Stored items
(** *** Releasing *)
Lemma release_slot_Inv s i : Inv s -> (i < 6)%nat -> Inv (release_slot s i) /\
  (forall j, connection (release_slot s i) j =
     if decide (i = j) then (Connection.TakeFinishedTransport (connection s i)).2 else connection s j).
Proof.
  intros HI Hi. pose proof HI as (Hc & Hp & Hw & Hb).
  assert (Hconn : forall j, connection (release_slot s i) j =
     if decide (i = j) then (Connection.TakeFinishedTransport (connection s i)).2 else connection s j).
  { intros j. unfold release_slot. destruct (Connection.TakeFinishedTransport (connection s i)) as [[t|] c];
      cbn [snd]; rewrite <- (connection_set s i j c Hc Hi); done. }
  split; [|exact Hconn]. unfold release_slot, Connection.TakeFinishedTransport in *.
  destruct (Connection.active_ (connection s i)) eqn:Ha; [by apply Inv_active; [| |apply Hw| |]|].
  set (c := Connection.set_transport (connection s i) None) in *. cbn [snd] in Hconn.
  assert (Hwf : slot_wf c) by (split; [apply (Hw i Hi) | intros Hx; change (Connection.active_ (connection s i) = true) in Hx; congruence]).
  destruct (Connection.transport_ (connection s i)) as [t|] eqn:Et.
  2: { apply Inv_active; done. }
  split; [cbn; by rewrite length_insert|]. split; [done|].
  split; [intros j Hj; apply (Inv_wf s i c HI Hi Hwf j Hj)|].
  cbn [with_connection with_world world Release ledger_listener enter events] in Hconn |- *. rewrite balance_snoc.
  destruct (balance _) as [o cl| |]; [|done..]. destruct Hb as (Hd & Hs & Hj & Hcov). cbn [account].
  assert (Htc : t ∈ cl) by (pose proof (Hs i Hi t Et) as Hm; by rewrite Ha in Hm).
  rewrite decide_True by done. set (s' := with_world _ _) in *.
  assert (Hh : forall j u, holds s' j u <-> holds s j u /\ i <> j).
  { intros j u. unfold holds. rewrite Hconn. destruct (decide (i = j)) as [<-|]; [|tauto].
    split; [intros [_ Hx]; discriminate Hx | tauto]. }
  split; [set_solver|]. split; [|split].
  - intros j Hj6 u Hu. rewrite Hconn in *. destruct (decide (i = j)) as [<-|Hne]; [discriminate Hu|].
    assert (u <> t) by (intros ->; apply Hne; apply (Hj i j t); by split).
    pose proof (Hs j Hj6 u Hu) as Hm. destruct (Connection.active_ (connection s j)); set_solver.
  - intros j k u Hj1 Hk1. apply Hh in Hj1 as [Hj1 _], Hk1 as [Hk1 _]. by apply (Hj j k u).
  - intros u Hin. destruct (Hcov u) as (j & Hj1 & Hj2); [set_solver|]. exists j. split; [done|].
    apply Hh. split; [done|]. intros <-. assert (u = t) by (destruct Hj2 as [_ Hj2]; congruence).
    subst u. set_solver.
Qed.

> **YOUR TASK**
Nothing but the lines from the one holding "destruct (Connection.active_ (connection s i))" through the last line of the data may be output, and each must match exactly.

> **SOLUTION TO THIS TASK**
  destruct (Connection.active_ (connection s i)) eqn:Ha; [by apply Inv_active; [| |apply Hw| |]|].
  set (c := Connection.set_transport (connection s i) None) in *. cbn [snd] in Hconn.
  assert (Hwf : slot_wf c) by (split; [apply (Hw i Hi) | intros Hx; change (Connection.active_ (connection s i) = true) in Hx; congruence]).
  destruct (Connection.transport_ (connection s i)) as [t|] eqn:Et.
  2: { apply Inv_active; done. }
  split; [cbn; by rewrite length_insert|]. split; [done|].
  split; [intros j Hj; apply (Inv_wf s i c HI Hi Hwf j Hj)|].
  cbn [with_connection with_world world Release ledger_listener enter events] in Hconn |- *. rewrite balance_snoc.
  destruct (balance _) as [o cl| |]; [|done..]. destruct Hb as (Hd & Hs & Hj & Hcov). cbn [account].
  assert (Htc : t ∈ cl) by (pose proof (Hs i Hi t Et) as Hm; by rewrite Ha in Hm).
  rewrite decide_True by done. set (s' := with_world _ _) in *.
  assert (Hh : forall j u, holds s' j u <-> holds s j u /\ i <> j).
  { intros j u. unfold holds. rewrite Hconn. destruct (decide (i = j)) as [<-|]; [|tauto].
    split; [intros [_ Hx]; discriminate Hx | tauto]. }
  split; [set_solver|]. split; [|split].
  - intros j Hj6 u Hu. rewrite Hconn in *. destruct (decide (i = j)) as [<-|Hne]; [discriminate Hu|].
    assert (u <> t) by (intros ->; apply Hne; apply (Hj i j t); by split).
    pose proof (Hs j Hj6 u Hu) as Hm. destruct (Connection.active_ (connection s j)); set_solver.
  - intros j k u Hj1 Hk1. apply Hh in Hj1 as [Hj1 _], Hk1 as [Hk1 _]. by apply (Hj j k u).
  - intros u Hin. destruct (Hcov u) as (j & Hj1 & Hj2); [set_solver|]. exists j. split; [done|].
    apply Hh. split; [done|]. intros <-. assert (u = t) by (destruct Hj2 as [_ Hj2]; congruence).
    subst u. set_solver.
Qed.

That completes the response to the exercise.